Source records ->
[Start of section]
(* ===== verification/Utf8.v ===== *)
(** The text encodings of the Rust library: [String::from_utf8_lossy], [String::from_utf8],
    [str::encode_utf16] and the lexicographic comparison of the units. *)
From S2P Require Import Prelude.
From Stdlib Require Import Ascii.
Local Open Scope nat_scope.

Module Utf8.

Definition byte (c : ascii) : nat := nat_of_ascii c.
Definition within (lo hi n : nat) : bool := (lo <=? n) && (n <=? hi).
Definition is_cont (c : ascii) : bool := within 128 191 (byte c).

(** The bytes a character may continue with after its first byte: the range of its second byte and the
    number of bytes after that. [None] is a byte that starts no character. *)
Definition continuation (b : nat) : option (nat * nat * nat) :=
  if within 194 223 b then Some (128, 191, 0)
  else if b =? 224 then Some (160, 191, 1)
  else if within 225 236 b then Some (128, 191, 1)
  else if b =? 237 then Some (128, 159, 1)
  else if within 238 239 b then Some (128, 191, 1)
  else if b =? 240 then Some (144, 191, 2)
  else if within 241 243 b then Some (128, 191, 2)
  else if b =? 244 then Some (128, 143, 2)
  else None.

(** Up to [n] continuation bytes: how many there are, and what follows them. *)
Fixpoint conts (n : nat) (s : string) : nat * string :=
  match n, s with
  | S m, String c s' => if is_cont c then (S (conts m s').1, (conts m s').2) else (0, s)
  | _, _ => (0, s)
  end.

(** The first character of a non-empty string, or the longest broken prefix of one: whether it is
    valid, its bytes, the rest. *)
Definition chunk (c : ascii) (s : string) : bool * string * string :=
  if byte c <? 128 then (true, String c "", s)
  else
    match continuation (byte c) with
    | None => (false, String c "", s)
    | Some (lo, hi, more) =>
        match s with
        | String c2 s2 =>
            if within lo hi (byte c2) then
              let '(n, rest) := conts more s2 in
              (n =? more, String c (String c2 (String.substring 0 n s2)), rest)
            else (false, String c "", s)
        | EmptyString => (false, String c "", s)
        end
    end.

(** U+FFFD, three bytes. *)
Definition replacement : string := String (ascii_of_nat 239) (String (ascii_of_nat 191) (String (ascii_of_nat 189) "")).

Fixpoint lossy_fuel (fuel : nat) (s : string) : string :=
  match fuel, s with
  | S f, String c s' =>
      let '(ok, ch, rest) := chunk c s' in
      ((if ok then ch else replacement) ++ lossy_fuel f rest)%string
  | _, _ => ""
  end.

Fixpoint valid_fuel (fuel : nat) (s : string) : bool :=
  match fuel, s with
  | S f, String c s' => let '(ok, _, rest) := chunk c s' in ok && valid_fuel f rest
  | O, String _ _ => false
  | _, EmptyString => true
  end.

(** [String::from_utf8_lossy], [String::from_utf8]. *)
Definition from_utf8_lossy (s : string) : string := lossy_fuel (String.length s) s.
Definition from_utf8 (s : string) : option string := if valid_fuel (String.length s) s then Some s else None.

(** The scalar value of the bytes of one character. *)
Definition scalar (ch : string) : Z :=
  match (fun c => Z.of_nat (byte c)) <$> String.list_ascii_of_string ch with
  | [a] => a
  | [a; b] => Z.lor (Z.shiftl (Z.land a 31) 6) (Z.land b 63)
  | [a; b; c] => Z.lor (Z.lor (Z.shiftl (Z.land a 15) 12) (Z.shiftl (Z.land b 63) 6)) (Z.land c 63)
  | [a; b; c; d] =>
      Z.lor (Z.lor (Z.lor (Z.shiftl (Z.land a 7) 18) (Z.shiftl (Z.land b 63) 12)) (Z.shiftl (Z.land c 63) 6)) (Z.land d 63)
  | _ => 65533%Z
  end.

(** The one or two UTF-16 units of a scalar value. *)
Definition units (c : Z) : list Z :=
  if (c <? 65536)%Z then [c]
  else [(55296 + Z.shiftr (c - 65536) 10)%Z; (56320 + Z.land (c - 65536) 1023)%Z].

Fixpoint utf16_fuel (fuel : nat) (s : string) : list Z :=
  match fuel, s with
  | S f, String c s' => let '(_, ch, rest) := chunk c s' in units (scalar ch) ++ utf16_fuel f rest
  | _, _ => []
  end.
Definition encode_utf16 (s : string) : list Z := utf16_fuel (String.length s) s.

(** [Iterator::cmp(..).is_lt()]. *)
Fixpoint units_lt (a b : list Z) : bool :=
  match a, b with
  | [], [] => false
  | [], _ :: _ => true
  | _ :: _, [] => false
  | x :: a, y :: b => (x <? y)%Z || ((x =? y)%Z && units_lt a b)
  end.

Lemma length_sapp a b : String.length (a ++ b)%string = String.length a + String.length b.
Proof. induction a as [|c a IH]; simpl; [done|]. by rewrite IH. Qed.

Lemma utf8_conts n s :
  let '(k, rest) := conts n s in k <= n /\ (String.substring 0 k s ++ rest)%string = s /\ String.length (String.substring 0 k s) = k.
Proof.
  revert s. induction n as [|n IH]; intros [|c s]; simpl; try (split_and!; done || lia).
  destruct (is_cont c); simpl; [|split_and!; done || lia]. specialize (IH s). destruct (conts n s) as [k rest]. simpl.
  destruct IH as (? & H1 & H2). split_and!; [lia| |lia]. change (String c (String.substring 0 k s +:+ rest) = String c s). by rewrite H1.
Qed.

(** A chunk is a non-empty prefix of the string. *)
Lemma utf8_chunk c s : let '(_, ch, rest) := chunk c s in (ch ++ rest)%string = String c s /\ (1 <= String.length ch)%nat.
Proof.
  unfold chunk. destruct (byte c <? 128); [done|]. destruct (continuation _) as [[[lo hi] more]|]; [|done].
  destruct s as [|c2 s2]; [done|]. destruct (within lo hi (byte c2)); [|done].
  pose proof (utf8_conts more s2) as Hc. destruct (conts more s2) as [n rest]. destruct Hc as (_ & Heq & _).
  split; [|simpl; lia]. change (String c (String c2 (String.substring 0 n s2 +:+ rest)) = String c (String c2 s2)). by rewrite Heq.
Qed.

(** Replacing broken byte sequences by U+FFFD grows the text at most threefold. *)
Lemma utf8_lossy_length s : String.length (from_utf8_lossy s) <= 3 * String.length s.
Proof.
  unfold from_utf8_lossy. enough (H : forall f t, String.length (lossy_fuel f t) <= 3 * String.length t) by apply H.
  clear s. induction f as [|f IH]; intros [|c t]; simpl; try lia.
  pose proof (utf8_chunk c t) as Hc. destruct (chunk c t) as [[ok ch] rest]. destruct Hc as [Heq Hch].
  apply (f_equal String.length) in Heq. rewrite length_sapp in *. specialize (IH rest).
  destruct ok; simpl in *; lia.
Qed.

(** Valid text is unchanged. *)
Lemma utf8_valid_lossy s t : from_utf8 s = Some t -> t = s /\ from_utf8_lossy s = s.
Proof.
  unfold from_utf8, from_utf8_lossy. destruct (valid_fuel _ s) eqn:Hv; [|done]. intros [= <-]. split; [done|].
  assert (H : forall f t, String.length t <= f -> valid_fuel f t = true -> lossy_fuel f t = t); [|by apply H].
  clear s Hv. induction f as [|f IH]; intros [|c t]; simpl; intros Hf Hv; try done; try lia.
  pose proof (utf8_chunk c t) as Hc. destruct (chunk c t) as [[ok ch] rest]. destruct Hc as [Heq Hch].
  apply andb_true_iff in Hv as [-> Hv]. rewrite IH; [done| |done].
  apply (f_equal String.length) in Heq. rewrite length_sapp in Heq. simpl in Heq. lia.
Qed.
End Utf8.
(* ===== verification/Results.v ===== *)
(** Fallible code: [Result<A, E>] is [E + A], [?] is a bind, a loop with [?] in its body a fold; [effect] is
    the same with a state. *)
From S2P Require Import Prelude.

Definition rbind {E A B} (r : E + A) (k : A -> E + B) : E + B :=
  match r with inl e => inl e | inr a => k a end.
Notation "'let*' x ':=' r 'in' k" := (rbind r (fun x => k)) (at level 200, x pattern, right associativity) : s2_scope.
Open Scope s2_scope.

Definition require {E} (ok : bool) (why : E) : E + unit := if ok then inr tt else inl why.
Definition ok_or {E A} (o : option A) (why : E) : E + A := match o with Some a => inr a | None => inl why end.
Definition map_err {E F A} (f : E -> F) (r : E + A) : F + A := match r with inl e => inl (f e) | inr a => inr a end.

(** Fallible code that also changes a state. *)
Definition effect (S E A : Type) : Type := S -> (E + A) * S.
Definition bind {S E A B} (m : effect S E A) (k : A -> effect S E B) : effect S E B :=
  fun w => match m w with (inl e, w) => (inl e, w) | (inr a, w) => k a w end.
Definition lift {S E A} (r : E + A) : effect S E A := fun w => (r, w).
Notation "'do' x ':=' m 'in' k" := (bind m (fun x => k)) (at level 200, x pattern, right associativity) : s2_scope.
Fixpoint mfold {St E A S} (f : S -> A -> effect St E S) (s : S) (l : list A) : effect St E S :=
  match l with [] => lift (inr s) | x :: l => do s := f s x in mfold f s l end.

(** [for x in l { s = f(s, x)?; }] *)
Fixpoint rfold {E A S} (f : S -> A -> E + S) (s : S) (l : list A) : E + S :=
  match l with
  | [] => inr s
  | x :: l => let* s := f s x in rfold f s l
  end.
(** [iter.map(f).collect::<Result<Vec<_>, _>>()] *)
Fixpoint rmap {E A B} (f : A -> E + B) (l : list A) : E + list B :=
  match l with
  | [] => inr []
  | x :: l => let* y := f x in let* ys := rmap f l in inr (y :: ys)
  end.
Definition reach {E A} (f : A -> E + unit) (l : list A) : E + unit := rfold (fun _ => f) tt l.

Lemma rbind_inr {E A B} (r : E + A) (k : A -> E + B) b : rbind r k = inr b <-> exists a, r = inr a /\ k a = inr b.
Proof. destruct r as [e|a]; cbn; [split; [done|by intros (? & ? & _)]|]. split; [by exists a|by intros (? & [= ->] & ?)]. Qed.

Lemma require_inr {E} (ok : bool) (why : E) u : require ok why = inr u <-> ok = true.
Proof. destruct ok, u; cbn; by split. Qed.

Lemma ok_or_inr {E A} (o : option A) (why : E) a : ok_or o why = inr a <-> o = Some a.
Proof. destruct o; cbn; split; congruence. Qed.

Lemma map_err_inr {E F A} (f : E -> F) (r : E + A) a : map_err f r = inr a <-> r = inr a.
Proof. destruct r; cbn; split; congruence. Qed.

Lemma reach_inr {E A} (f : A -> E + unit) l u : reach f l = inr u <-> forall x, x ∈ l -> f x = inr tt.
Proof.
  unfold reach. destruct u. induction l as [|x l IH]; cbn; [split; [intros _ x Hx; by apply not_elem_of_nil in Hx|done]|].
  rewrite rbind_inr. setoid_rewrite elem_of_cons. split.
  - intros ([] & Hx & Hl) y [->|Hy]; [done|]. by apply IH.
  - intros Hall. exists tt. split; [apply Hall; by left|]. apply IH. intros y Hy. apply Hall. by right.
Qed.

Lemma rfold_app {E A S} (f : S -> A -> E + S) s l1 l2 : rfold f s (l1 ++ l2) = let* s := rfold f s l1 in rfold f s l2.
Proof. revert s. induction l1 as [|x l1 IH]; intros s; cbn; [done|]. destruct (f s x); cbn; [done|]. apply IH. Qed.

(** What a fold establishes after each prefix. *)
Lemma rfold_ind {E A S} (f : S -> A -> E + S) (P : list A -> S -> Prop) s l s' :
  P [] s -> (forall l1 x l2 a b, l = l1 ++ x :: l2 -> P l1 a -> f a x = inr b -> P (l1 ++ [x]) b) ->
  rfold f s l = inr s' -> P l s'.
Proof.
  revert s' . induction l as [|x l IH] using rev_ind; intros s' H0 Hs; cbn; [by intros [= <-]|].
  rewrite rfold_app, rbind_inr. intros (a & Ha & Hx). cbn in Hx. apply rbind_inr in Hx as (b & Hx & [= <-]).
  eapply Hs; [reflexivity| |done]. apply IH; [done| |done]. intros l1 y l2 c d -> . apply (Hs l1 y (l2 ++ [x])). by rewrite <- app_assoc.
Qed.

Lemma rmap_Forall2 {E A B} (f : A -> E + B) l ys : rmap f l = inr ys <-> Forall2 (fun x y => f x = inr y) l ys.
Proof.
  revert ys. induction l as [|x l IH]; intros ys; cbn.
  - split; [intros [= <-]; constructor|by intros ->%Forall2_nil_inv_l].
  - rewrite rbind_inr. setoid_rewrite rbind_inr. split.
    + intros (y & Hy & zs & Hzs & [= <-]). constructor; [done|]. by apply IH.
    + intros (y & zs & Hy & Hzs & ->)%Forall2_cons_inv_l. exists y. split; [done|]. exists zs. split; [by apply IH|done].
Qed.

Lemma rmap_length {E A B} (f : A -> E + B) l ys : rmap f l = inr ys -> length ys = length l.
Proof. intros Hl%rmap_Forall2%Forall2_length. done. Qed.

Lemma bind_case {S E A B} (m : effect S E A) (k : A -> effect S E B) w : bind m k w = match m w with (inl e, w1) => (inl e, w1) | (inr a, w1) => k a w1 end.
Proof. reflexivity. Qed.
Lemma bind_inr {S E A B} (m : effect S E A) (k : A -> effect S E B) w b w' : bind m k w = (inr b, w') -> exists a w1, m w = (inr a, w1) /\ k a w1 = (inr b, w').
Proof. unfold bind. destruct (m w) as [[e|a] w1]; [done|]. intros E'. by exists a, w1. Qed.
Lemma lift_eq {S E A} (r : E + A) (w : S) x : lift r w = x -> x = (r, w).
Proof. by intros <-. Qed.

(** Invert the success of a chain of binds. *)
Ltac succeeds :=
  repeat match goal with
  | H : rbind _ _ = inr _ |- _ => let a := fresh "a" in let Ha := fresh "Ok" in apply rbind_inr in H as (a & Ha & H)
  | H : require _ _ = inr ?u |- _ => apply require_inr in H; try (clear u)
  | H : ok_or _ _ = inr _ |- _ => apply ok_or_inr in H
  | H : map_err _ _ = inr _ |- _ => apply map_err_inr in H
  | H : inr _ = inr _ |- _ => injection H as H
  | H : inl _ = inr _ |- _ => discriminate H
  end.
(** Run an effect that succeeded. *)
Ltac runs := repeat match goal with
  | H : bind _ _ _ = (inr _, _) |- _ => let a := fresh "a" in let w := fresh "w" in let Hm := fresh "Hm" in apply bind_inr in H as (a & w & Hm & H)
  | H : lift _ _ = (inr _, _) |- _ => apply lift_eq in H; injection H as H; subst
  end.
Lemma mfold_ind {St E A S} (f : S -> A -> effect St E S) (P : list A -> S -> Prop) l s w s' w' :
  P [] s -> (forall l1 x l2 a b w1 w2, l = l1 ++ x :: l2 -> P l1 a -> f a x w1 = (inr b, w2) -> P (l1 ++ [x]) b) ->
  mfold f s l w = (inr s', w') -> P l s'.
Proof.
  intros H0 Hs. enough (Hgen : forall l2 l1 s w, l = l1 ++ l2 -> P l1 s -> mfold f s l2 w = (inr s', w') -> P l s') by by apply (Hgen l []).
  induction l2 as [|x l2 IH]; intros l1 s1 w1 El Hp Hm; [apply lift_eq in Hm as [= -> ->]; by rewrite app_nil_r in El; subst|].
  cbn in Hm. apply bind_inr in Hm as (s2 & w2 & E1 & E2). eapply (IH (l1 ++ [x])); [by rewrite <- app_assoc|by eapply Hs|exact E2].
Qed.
[End of section]
Assignment -> The expected result is every line above containing the string "enough".

Solved problem ->
  unfold from_utf8_lossy. enough (H : forall f t, String.length (lossy_fuel f t) <= 3 * String.length t) by apply H.
  intros H0 Hs. enough (Hgen : forall l2 l1 s w, l = l1 ++ l2 -> P l1 s -> mfold f s l2 w = (inr s', w') -> P l s') by by apply (Hgen l []).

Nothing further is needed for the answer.